Edit: Sorry about the confusion, I think I corrected the relationships in the first paragraph appropriately.
Yeah, unless the white ancestors only entered the family tree more recently than that. I’m just saying that’s an Ancestry.com commercial that alluded to a more serious issue than having a horse thief or something, without actually** saying** that.
My family actually has it’s own private church (they weren’t very rich, but there was some argument with a local vicar or something, forgot the story)- I’ve only visited once, at a big family gathering, and as my branch of the family is not religious at all my parents let me and my brother wander around the churchyard for a few hours. Well over half of the graves of people who had married into the family had the same maiden name listed (or a double-barrelled version with the two names). It went on for generations, seemingly just two families marrying each other over and over again. My mother told us they were ‘gentleman farmers’, basically too posh to marry common workers, but not actually rich enough to ever leave the area. There were two families of the same ‘status’ in walking distance, and it stayed that was for centuries…

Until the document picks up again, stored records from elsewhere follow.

(** * vc-go: signature abstraction and linked-data-proof subsystem

    A shallow embedding of

    - [internal/testutil/signatureutil/internal/signer/ecdsa.go]
      (the multi-curve ECDSA signer),
    - [signature/signer/signer_interop.go] (the interop [wrapTime]),
    - the fixtures of the [suite] and [verifiable] test files,

    followed by the properties the specification states about them.

    Conventions of the embedding.

    - A Go [[]byte] is a [list byte]; a [*big.Int] is a [Z].
    - A Go [int] is a [Z]; every [int] computed below is bounded by a curve
      bit size, far from the 64-bit range, so no wrap-around is written.
    - A Go result pair [(T, error)] is a pair of options, [None] being [nil],
      so that "no value next to an error" is a property and not a typing
      artefact.
    - A Go run-time panic is the [Panics] outcome of the [outcome] monad;
      a call that may panic returns an [outcome].
    - Pointers received by the embedded functions are taken non-nil. *)

From Stdlib Require Import ZArith NArith Lia.
From Stdlib Require Import Strings.Byte Strings.Ascii.
From stdpp Require Import base option list strings.

Local Open Scope Z_scope.

(* ===================================================================== *)
(** * Part I: definitions *)
(* ===================================================================== *)

(** ** Go run-time values shared by the packages *)

Module golang.

(** An [error] value is observed through its message ([Error()]). *)
Definition error : Type := string.

(** The two results [(T, error)] of a Go function. *)
Definition result (A : Type) : Type := (option A * option error)%type.

(** Exactly one of the two results is non-nil. *)
Definition exclusive {A : Type} (r : result A) : Prop :=
  match r with
  | (Some _, None) | (None, Some _) => True
  | _ => False
  end.

(** A computation that returns or panics. *)
Inductive outcome (A : Type) : Type :=
| Returns (a : A)
| Panics (reason : string).
Arguments Returns {A} a.
Arguments Panics {A} reason.

Definition bind {A B : Type} (m : outcome A) (k : A -> outcome B) : outcome B :=
  match m with
  | Returns a => k a
  | Panics reason => Panics reason
  end.

(** The value of a computation that returned. *)
Definition returned {A : Type} (m : outcome A) : option A :=
  match m with
  | Returns a => Some a
  | Panics _ => None
  end.

Definition panics {A : Type} (m : outcome A) : Prop :=
  match m with
  | Returns _ => False
  | Panics _ => True
  end.

(** The first result of a call [(T, error)] that may panic: [None] when the
    call returned [nil] for it and when it did not return. *)
Definition value {A : Type} (m : outcome (result A)) : option A :=
  match m with
  | Returns r => fst r
  | Panics _ => None
  end.

(** [make([]byte, size)]: a zeroed slice; a negative length panics. *)
Definition make_bytes (size : Z) : outcome (list byte) :=
  if size <? 0 then Panics "makeslice: len out of range"
  else Returns (replicate (Z.to_nat size) Byte.x00).

(** Bounds check of the slice expression [dest[low:]]. *)
Definition slice_from (dest : list byte) (low : Z) : outcome (list byte) :=
  if (low <? 0) || (Z.of_nat (length dest) <? low)
  then Panics "slice bounds out of range"
  else Returns (drop (Z.to_nat low) dest).

(** [copy(dst, src)]: the contents of [dst] afterwards; it copies
    [min(len(dst), len(src))] bytes. *)
Definition copy (dst src : list byte) : list byte :=
  take (length dst) src ++ drop (length src) dst.

(** [append(a, b...)]. *)
Definition append (a b : list byte) : list byte := a ++ b.

(** The byte holding the low eight bits of [n]. *)
Definition byte_of_N (n : N) : byte :=
  default Byte.x00 (Byte.of_N (n mod 256)%N).

(** Base-256 digits of [n], least significant first, without zero digits at
    the top; [fuel] bounds the number of digits. *)
Fixpoint le_digits (fuel : nat) (n : N) : list byte :=
  match fuel with
  | O => []
  | S fuel' =>
      if (n =? 0)%N then []
      else byte_of_N n :: le_digits fuel' (n / 256)%N
  end.

(** [big.Int.Bytes]: the absolute value as a big-endian byte slice of
    minimal length (empty for zero). *)
Definition big_Bytes (x : Z) : list byte :=
  rev (le_digits (N.to_nat (N.size (Z.abs_N x))) (Z.abs_N x)).

(** Value of a big-endian byte string, by Horner's rule. *)
Definition be_value (b : list byte) : N :=
  fold_left (fun acc d => (acc * 256 + Byte.to_N d)%N) b 0%N.

(** [big.Int.SetBytes]: the unsigned big-endian value of the slice. *)
Definition big_SetBytes (b : list byte) : Z := Z.of_N (be_value b).

End golang.

#[global] Instance byte_eq_decision : EqDecision byte := Byte.byte_eq_dec.

#[global] Instance outcome_bind : MBind golang.outcome :=
  fun A B k m => golang.bind m k.
#[global] Instance outcome_ret : MRet golang.outcome := @golang.Returns.
(** The progress trail of a run of the graph. *)
Definition progress_trail (C : collaborators) (q : string) (out : Retriever.output)
    : list string :=
  ["🧭 Determining query intent..."; "🔎 Searching knowledge base...";
   retrieval_message out]
  ++ (if no_hits out then ["🌐 Searching web as fallback..."; web_message C q] else [])
  ++ ["🤖 Generating answer..."; "✅ Answer ready."].

(** The message [FinalAgent] sends to the answer model, around the body of
    the context. *)
Definition context_with (q : string) (mode : json) (verbose : bool) (body : string)
    : string :=
  "User Question: " +:+ q +:+ nl +:+ nl
  +:+ "Execution Mode: " +:+ FinalAgent.mode_str mode +:+ nl
  +:+ "Verbose: " +:+ FinalAgent.bool_str verbose +:+ nl +:+ nl
  +:+ body.

(** None of the five sources of the final stage holds anything. *)
Definition no_sources (state : State.t) : Prop :=
  default [] (State.regulatory_text state) = []
  ∧ default [] (State.uploaded_text state) = []
  ∧ default [] (State.regulatory_images state) = []
  ∧ default [] (State.uploaded_images state) = []
  ∧ default [] (State.web_results state) = [].

(** ** The router *)

(** A router whose graph is the query graph of the application, over the
    collaborators of the examples. *)
Definition example_app_router : Router.t :=
  {| Router.graph_invoke := Router.graph_of example_collaborators;
     Router.ingest_files := Router.ingest_files example_router;
     Router.timestamp := "20250101_120000" |}.

(** A world that holds the regulatory store and the text collection of the
    session [s1]. *)
Definition example_world : Router.world :=
  {| Router.folders := {["uploads/s1" := ["policy.pdf"]]};
     Router.chroma_db := example_two_stores |}.


(** ** The chunker *)

(** The test the loop of [chunk_document] makes on a piece of the splitter:
    at least 15 characters once stripped, and found in the full text. *)
Definition keeps_piece (full_text piece : string) : bool :=
  (15 <=? len (strip piece))%nat && contains full_text piece.

(** [sub] stands at position [i] of [s]. *)
Definition occurs_at (sub s : string) (i : nat) : Prop :=
  take (len sub) (drop i (chars s)) = chars sub.

(** The label of a page, and the page of the character at position [i] of
    the full text: every page with content takes up its text and the two
    line feeds after it. *)
Definition page_label (p : DocumentChunker.page) : json :=
  default (JStr "?") (DocumentChunker.page_number p).

Fixpoint page_at (ps : list DocumentChunker.page) (i : nat) : option json :=
  match ps with
  | [] => None
  | p :: ps' =>
      let t := default "" (DocumentChunker.page_text p) in
      if negb (str_truthy (strip t)) then page_at ps' i
      else if (i <? len t + 2)%nat then Some (page_label p)
      else page_at ps' (i - (len t + 2))
  end.

(** What the loop records for a piece it keeps. *)
Definition chunk_of_piece (pdf_name full_text : string) (page_map : list json)
    (c : DocumentChunker.chunk) : Prop :=
  DocumentChunker.id c
  = pdf_name +:+ "_" +:+ pretty (DocumentChunker.chunk_index (DocumentChunker.metadata c))
  ∧ DocumentChunker.char_count c = len (DocumentChunker.text c)
  ∧ DocumentChunker.word_count c = Py.word_count (DocumentChunker.text c)
  ∧ DocumentChunker.m_pdf_name (DocumentChunker.metadata c) = pdf_name
  ∧ DocumentChunker.m_type (DocumentChunker.metadata c) = "text"
  ∧ ∃ i, occurs_at (DocumentChunker.text c) full_text i
         ∧ page_map !! i = Some (DocumentChunker.start_page (DocumentChunker.metadata c))
         ∧ page_map !! (i + len (DocumentChunker.text c) - 1)%nat
           = Some (DocumentChunker.end_page (DocumentChunker.metadata c)).

(** ** The text cleaner *)

(** A line with a digit in it. *)
Definition has_digit (line : string) : Prop :=
  ∃ c, c ∈ chars line ∧ isdigit c = true.

(** A blank line is the empty string once stripped. *)
Definition blank (line : string) : Prop := str_truthy line = false.
(** * socket-nn: the array-over-socket client scripts

    A shallow embedding of [src/test.py] and [src/examples/client.py].
    Both scripts encode a numpy array with [np.save], send it over a TCP
    stream socket, read the reply until the peer closes the stream and
    decode it with [np.load]; their [main] functions assert what a server
    listening on 127.0.0.1:8080 is expected to answer.

    Layout of the development:
    - [Py]:     the Python values the scripts touch (bytes, exceptions,
                [io.BytesIO], [repr] of ints);
    - [Npy]:    the [.npy] array-serialization format written by
                [np.save] and read back by [np.load];
    - [F8]:     IEEE binary64, the element type of the drivers' arrays;
    - [Numpy]:  the numpy functions the scripts call;
    - [Net]:    the operating system's sockets and the remote peer, as an
                explicit world threaded through a small monad of state,
                exceptions and non-termination;
    - [TestPy], [ClientPy]: the two scripts, function by function;
    - the vocabulary in which the properties are stated;
    - lemmas: the format reads back what it writes, the receive loop
      seen from the stream, the scripts' functions run step by step;
    - the properties of the scripts, C1 to C10, and further properties
      of the same functions, X1 to X10. *)

From Stdlib Require Import ZArith NArith List Lia SpecFloat.
From Stdlib.Strings Require Import String Ascii Byte.
From stdpp Require Import base option list gmap.

#[local] Open Scope list_scope.
#[local] Open Scope nat_scope.

(* ===================================================================== *)
(** * Python values *)
(* ===================================================================== *)

Module Py.

(** [bytes] objects. *)
Abbreviation bytes := (list byte).

(** The exception classes that can reach the scripts. *)
Inductive exn :=
| OSError (errno : Z)
| ValueError
| MemoryError
| EOFError
| TypeError
| AttributeError
| AssertionError.
(** The first number [next_sequential_name] would return in a directory
    that exists. *)
Lemma final_name_for_cases (fs : FS) (dir_path base_prefix ext : string)
  (ponto : option Z) (name : string) :
  os_path_exists fs dir_path = true ->
  (forall p, ponto = Some p -> 0 <= p) ->
  final_name_for fs dir_path base_prefix ext ponto = (Ok name, fs) ->
  let full n := os_path_join dir_path (candidate_name base_prefix n ext) in
  exists n, name = candidate_name base_prefix n ext
    /\ os_path_exists fs (full n) = false
    /\ match ponto with
       | Some p =>
           (os_path_exists fs (full p) = false /\ n = p)
           \/ (os_path_exists fs (full p) = true /\ p + 1 <= n < p + 10001
               /\ forall k, p + 1 <= k < n -> os_path_exists fs (full k) = true)
       | None =>
           1 <= n < 10001 /\ forall k, 1 <= k < n -> os_path_exists fs (full k) = true
       end.
Proof.
  intros Hdir Hp Hn full. unfold final_name_for in Hn.
  destruct ponto as [p|].
  - pose proof (next_sequential_name_least fs dir_path base_prefix ext Hdir (p + 1))
      as Hl.
    specialize (Hp p eq_refl). rewrite Z.max_r in Hl by lia.
    fold (full p) in Hn. destruct (os_path_exists fs (full p)) eqn:Hex.
    + destruct Hl as [(n & Hr & Hfree & Hocc & Heq)|[_ Heq]];
        rewrite Heq in Hn; [|done].
      destruct (can_create fs _); [|done].
      injection Hn as <-. exists n. split_and!; try done.
      right. split_and!; try done; lia.
    + injection Hn as <-. exists p. split_and!; try done. by left.
  - pose proof (next_sequential_name_least fs dir_path base_prefix ext Hdir 1) as Hl.
    rewrite Z.max_id in Hl.
    destruct Hl as [(n & Hr & Hfree & Hocc & Heq)|[_ Heq]];
      rewrite Heq in Hn; [|done].
    destruct (can_create fs _); [|done].
    injection Hn as <-. exists n. split_and!; try done; lia.
Qed.
(** * Assistive OCR -> TTS pipeline: a shallow embedding of the core

    The development follows the Python sources
      - [core/ocr_engine.py]  (plausibility filter, candidate fusion),
      - [core/tts_engine.py]  (speech with fallback),
      - [core/pipeline.py]    (capture / recognition / speech stages,
                               start / stop life cycle),
      - [core/config.py]      (configuration dictionary and its defaults).

    Conventions of the embedding:
      - a Python [str] is a [string]; its characters are read as the code
        points U+0000..U+00FF, classified as Python classifies them;
      - a Python [int] is a [Z], [len] is [Z.of_nat (length _)];
      - a Python [float] (confidences, wall-clock times, intervals) is a
        rational [Q]: only comparisons and subtraction of such values are
        used by the embedded code, and rounding is outside the model; the
        infinities and NaN that [float] can read from a configured string
        are results of [Config.to_float] of their own;
      - a [dict] with string keys is a [gmap string _];
      - a [queue.Queue] is the list of its pending items, oldest first;
      - a worker loop is a step function over what the outside world hands
        it on each iteration (a frame and its recognition result, the clock).
*)

From stdpp Require Import gmap strings list.
From Stdlib Require Import QArith Ascii String ZArith Lia.

(** [length] is the length of a list; that of a string is [String.length]. *)
Local Abbreviation length := List.length (only parsing).

Local Open Scope string_scope.
Local Open Scope list_scope.
Local Open Scope Z_scope.
(** The URL derived from one load-balancer entry of an ingress. *)
Definition entryUrl (entry : LoadBalancerIngress) : string :=
  if bool_decide (lbHostname entry = "")
  then "https://" +:+ lbIP entry
  else "https://" +:+ lbHostname entry.

(** The status [manageError] intends to persist. *)
Definition errorStatus (cr : Grafana) (issue : error) : GrafanaStatus :=
  {| Phase := PhaseFailing;
     Message := Error issue;
     InstalledDashboards := InstalledDashboards (Status cr) |}.

(** The status [manageSuccess] intends to persist, given the store it reads. *)
Definition successStatus (c : config.ControllerConfig) (cr : Grafana) : GrafanaStatus :=
  {| Phase := PhaseReconciling;
     Message := "success";
     InstalledDashboards :=
       if config.GetConfigBool c config.ConfigGrafanaDashboardsSynced false
       then config.Dashboards c
       else InstalledDashboards (Status cr) |}.

(** The persisted status of the object, if the object exists. *)
Definition persisted (w : World) : option GrafanaStatus := Status <$> apiObject w.

(** The calls to [Status().Update] made between two worlds. *)
Definition issued (w w' : World) : list (GrafanaStatus * option error) :=
  drop (length (statusUpdates w)) (statusUpdates w').

(** The outcome the error path is meant to produce for a failure [issue]:
    phase [Failing] persisted with the error text, every cached dashboard
    invalid, one not-ready fact sent, the fixed delay and no error returned. *)
Definition handledAsFailure (issue : error) (w : World)
           (out : reconcile.Result * option error * World) : Prop :=
  out.1 = (reconcile.after config.RequeueDelay, None)
  /\ (exists st, persisted out.2 = Some st
                /\ Phase st = PhaseFailing /\ Message st = Error issue)
  /\ config.allInvalid (cfg out.2)
  /\ ControllerEvents out.2 = ControllerEvents w ++ [common.notReady].

(** The four failures of a cycle that lead to the error path, for an object
    [obj] fetched at the start of the cycle. *)
Inductive ReconcileFailure (port : Grafana -> Z) (o : Outcomes) (obj : Grafana)
  : error -> Prop :=
| StateReadFailure e :
    onRead o = inr e -> ReconcileFailure port o obj e
| ActionFailure st e :
    onRead o = inl st -> onRunAll o = Some e -> ReconcileFailure port o obj e
| DiscoveryFailure st e :
    onRead o = inl st -> onRunAll o = None -> onConfigMaps o = Some e ->
    ReconcileFailure port o obj e
| ResolutionFailure st e :
    onRead o = inl st -> onRunAll o = None -> onConfigMaps o = None ->
    onSuccessGet o = None -> onSuccessUpdate o = None ->
    getGrafanaAdminUrl port obj st = inr e ->
    ReconcileFailure port o obj e.

(** The errors that send a cycle into the error path, for an object [obj]
    fetched at the start of the cycle while the store is [c]: the four
    reconciliation failures, a failing re-fetch in [manageSuccess], and a
    status write of [manageSuccess] that was needed and is refused for a
    reason other than a conflict. *)
Inductive CycleError (port : Grafana -> Z) (o : Outcomes)
          (c : config.ControllerConfig) (obj : Grafana) : error -> Prop :=
| ReconcileError e :
    ReconcileFailure port o obj e -> CycleError port o c obj e
| RefetchError st e :
    onRead o = inl st -> onRunAll o = None -> onConfigMaps o = None ->
    onSuccessGet o = Some e ->
    CycleError port o c obj e
| WriteError st e :
    onRead o = inl st -> onRunAll o = None -> onConfigMaps o = None ->
    onSuccessGet o = None ->
    Status obj <> successStatus c obj ->
    onSuccessUpdate o = Some e -> IsConflict e = false ->
    CycleError port o c obj e.

(** The initial fetch of a cycle reports not-found. *)
Definition fetchNotFound (o : Outcomes) (w : World) : Prop :=
  (exists e, onFetch o = Some e /\ IsNotFound e = true)
  \/ (onFetch o = None /\ apiObject w = None).

(** The client timeout in effect for an object: the default when none is
    given or a negative one is given. *)
Definition effectiveTimeout (cr : Grafana) : Z :=
  match Client (Spec cr) with
  | Some client =>
      match TimeoutSeconds client with
      | Some seconds => if decide (seconds < 0)%Z then 5 else seconds
      | None => 5
      end
  | None => 5
  end.

(** The fact a successful cycle sends for an object resolved to [url]. *)
Definition readyFact (cr : Grafana) (url : string) : common.ControllerState :=
  {| common.DashboardSelectors := DashboardLabelSelector (Spec cr);
     common.DashboardNamespaceSelector := DashboardNamespaceSelector (Spec cr);
     common.AdminUrl := url;
     common.GrafanaReady := true;
     common.ClientTimeout := effectiveTimeout cr |}.

(** The phases of a list of logged status writes. *)
Definition phases (l : list (GrafanaStatus * option error)) : list StatusPhase :=
  (fun entry => Phase entry.1) <$> l.

(** The order in which one cycle may write phases: at most one write of
    [Reconciling], then at most one write of [Failing]. *)
Definition successThenFailure (l : list StatusPhase) : Prop :=
  l = [] \/ l = [PhaseReconciling] \/ l = [PhaseFailing]
  \/ l = [PhaseReconciling; PhaseFailing].

(** The client timeout the spec of the object supplies, if any. *)
Definition suppliedTimeout (cr : Grafana) : option Z :=
  match Client (Spec cr) with
  | Some client => TimeoutSeconds client
  | None => None
  end.

(** ** Concrete objects used in the examples *)

Definition port0 : Grafana -> Z := fun _ => 3000.

Definition spec0 : GrafanaSpec :=
  {| Client := None; Ingress := None;
     DashboardLabelSelector := []; DashboardNamespaceSelector := None |}.

(** A freshly created object: no status written yet. *)
Definition obj0 : Grafana :=
  {| Spec := spec0;
     Status := {| Phase := PhaseUnset; Message := ""; InstalledDashboards := None |} |}.

Definition cfg0 : config.ControllerConfig :=
  {| config.Values := ∅; config.Dashboards := None |}.

Definition world0 : World :=
  {| apiObject := Some obj0; cfg := cfg0; ControllerEvents := [];
     recorder := []; statusUpdates := [] |}.

(** The object has been deleted. *)
Definition worldDeleted : World :=
  {| apiObject := None; cfg := cfg0; ControllerEvents := [];
     recorder := []; statusUpdates := [] |}.

(** A snapshot with no route, no ingress and no service. *)
Definition stateNone : common.ClusterState :=
  {| common.GrafanaRoute := None; common.GrafanaIngress := None;
     common.GrafanaService := None |}.

(** A snapshot with only a route. *)
Definition stateRoute : common.ClusterState :=
  {| common.GrafanaRoute := Some {| Host := "grafana.example.com" |};
     common.GrafanaIngress := None; common.GrafanaService := None |}.

(** The statuses the example cycles write. *)
Definition reconciling0 : GrafanaStatus :=
  {| Phase := PhaseReconciling; Message := "success"; InstalledDashboards := None |}.

Definition failing0 (text : string) : GrafanaStatus :=
  {| Phase := PhaseFailing; Message := text; InstalledDashboards := None |}.

Definition route0 : Route := {| Host := "grafana.example.com" |}.

Definition service0 : Service := {| Name := "grafana-service"; ClusterIP := "10.0.0.7" |}.

(** An ingress whose first load-balancer entry has only an IP and whose
    second entry has a hostname. *)
Definition ingress0 : IngressResource :=
  {| LoadBalancer := [ {| lbIP := "10.0.0.5"; lbHostname := "" |};
                       {| lbIP := ""; lbHostname := "lb.example.com" |} ] |}.

(** An ingress without load-balancer entries. *)
Definition ingressEmpty : IngressResource := {| LoadBalancer := [] |}.

(** A snapshot with a route, an ingress and a service. *)
Definition stateAll : common.ClusterState :=
  {| common.GrafanaRoute := Some route0; common.GrafanaIngress := Some ingress0;
     common.GrafanaService := Some service0 |}.

(** A snapshot with only an ingress. *)
Definition stateIngress : common.ClusterState :=
  {| common.GrafanaRoute := None; common.GrafanaIngress := Some ingress0;
     common.GrafanaService := None |}.

(** A snapshot with an ingress without entries, and a service. *)
Definition stateEmptyIngress : common.ClusterState :=
  {| common.GrafanaRoute := None; common.GrafanaIngress := Some ingressEmpty;
     common.GrafanaService := Some service0 |}.

(** An object whose spec asks for the service and a timeout of [-5]. *)
Definition objClient : Grafana :=
  {| Spec := {| Client := Some {| TimeoutSeconds := Some (-5); PreferService := true |};
                Ingress := None;
                DashboardLabelSelector := []; DashboardNamespaceSelector := None |};
     Status := {| Phase := PhaseUnset; Message := ""; InstalledDashboards := None |} |}.

(** An object whose spec names an ingress hostname. *)
Definition objHostname : Grafana :=
  {| Spec := {| Client := None;
                Ingress := Some {| Hostname := "grafana.internal" |};
                DashboardLabelSelector := []; DashboardNamespaceSelector := None |};
     Status := {| Phase := PhaseUnset; Message := ""; InstalledDashboards := None |} |}.

Definition worldClient : World :=
  {| apiObject := Some objClient; cfg := cfg0; ControllerEvents := [];
     recorder := []; statusUpdates := [] |}.

(** Every collaborator answers without error; the snapshot read is [st]. *)
Definition allGood (st : common.ClusterState) : Outcomes :=
  {| onFetch := None; onRead := inl st; onRunAll := None; onConfigMaps := None;
     onSuccessGet := None; onSuccessUpdate := None;
     onErrorGet := None; onErrorUpdate := None |}.

Definition readFailure : error := New "error reading state".
Definition unavailable : error := mkError ReasonUnknown "service unavailable".
Definition conflict : error :=
  mkError ReasonConflict "the object has been modified".

(** Every collaborator succeeds, but the status write of [manageSuccess] is
    rejected with [e1] and that of [manageError] answers [e2]. *)
Definition writeRejected (st : common.ClusterState) (e1 : error) (e2 : option error)
  : Outcomes :=
  {| onFetch := None; onRead := inl st; onRunAll := None; onConfigMaps := None;
     onSuccessGet := None; onSuccessUpdate := Some e1;
     onErrorGet := None; onErrorUpdate := e2 |}.

(** The initial fetch fails with [e]. *)
Definition fetchFails (e : error) : Outcomes :=
  {| onFetch := Some e; onRead := inl stateRoute; onRunAll := None;
     onConfigMaps := None; onSuccessGet := None; onSuccessUpdate := None;
     onErrorGet := None; onErrorUpdate := None |}.

(** Every collaborator succeeds except the re-fetch of [manageSuccess], which
    fails with [e]. *)
Definition refetchFails (st : common.ClusterState) (e : error) : Outcomes :=
  {| onFetch := None; onRead := inl st; onRunAll := None; onConfigMaps := None;
     onSuccessGet := Some e; onSuccessUpdate := None;
     onErrorGet := None; onErrorUpdate := None |}.

(** Reading the cluster state fails; [getErr] and [updErr] are what the client
    calls of the error path answer. *)
Definition readFails (getErr updErr : option error) : Outcomes :=
  {| onFetch := None; onRead := inr readFailure; onRunAll := None;
     onConfigMaps := None; onSuccessGet := None; onSuccessUpdate := None;
     onErrorGet := getErr; onErrorUpdate := updErr |}.

(** ** Outcomes of a cycle *)

(** The event [manageError] records for a failure. *)
Definition warning (issue : error) : Event :=
  {| EventType := "Warning"; Reason := "ProcessingError"; Note := Error issue |}.

(** How a run that reached [manageError] ends, seen from the world [w] it
    started in: either the failure is handled (delay returned, one not-ready
    fact sent, [Failing] persisted with the text of [issue]), or the run stops
    early with an empty result and nothing sent.  Either way one warning is
    recorded. *)
Inductive ErrorOutcome (w : World) (out : reconcile.Result * option error * World)
  : Prop :=
| Handled (issue : error) (status : GrafanaStatus) :
    out.1 = (reconcile.after config.RequeueDelay, None) ->
    ControllerEvents out.2 = ControllerEvents w ++ [common.notReady] ->
    persisted out.2 = Some status ->
    Phase status = PhaseFailing -> Message status = Error issue ->
    recorder out.2 = recorder w ++ [warning issue] ->
    config.allInvalid (cfg out.2) ->
    ErrorOutcome w out
| Stopped (issue : error) (err : option error) :
    out.1 = (reconcile.empty, err) ->
    ControllerEvents out.2 = ControllerEvents w ->
    recorder out.2 = recorder w ++ [warning issue] ->
    ErrorOutcome w out.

My and my brother both had a quick check on how many toes we had on our way home.
There’s supposed to be 12, and they’re supposed to be webbed, right?
If your grandfather has male-line descendants (a son or son’s son) then you can get a DNA sample from them and compare their y-chromosome to the male-line descendants of your great-great-grandfather. If John and your grandfather’s male-line descendants have the same y-chromosome, then the story is most probably true.
Hmm, that’s a good thought Mississippienne. I have an uncle and his son and grandson who are a straight male line from my grandfather. A straight line from my great-great grandfather might be harder to track down since they would be more distantly related, but I do know a guy online from that part of the family. Of course then we’d need to find someone who cares enough to actually pay for the tests. Maybe I should write to Montel Williams!
I wonder if John’s new wife knew that your grandfather was the product of her husband having sex with his own daughter. I would say, probably not – what woman would want to be married to a man like that, and raise the product of the incest?
Another interesting tidbit is that John’s first wife died in May of 1915, and my grandfather was born in December of that same year. Which means she would have died around the time the pregnancy was discovered…
Woah, so that means he was screwing his daughter while his wife was still alive. I thought that maybe it happened after she died, maybe he was being irrational because of his wife’s death. The incest had probably been going on a while.
Well, it’s possible the wife was very sick for a long while or something (she was 45). I think I’ll try to get a hold of the death certificate and see what’s listed as the cause.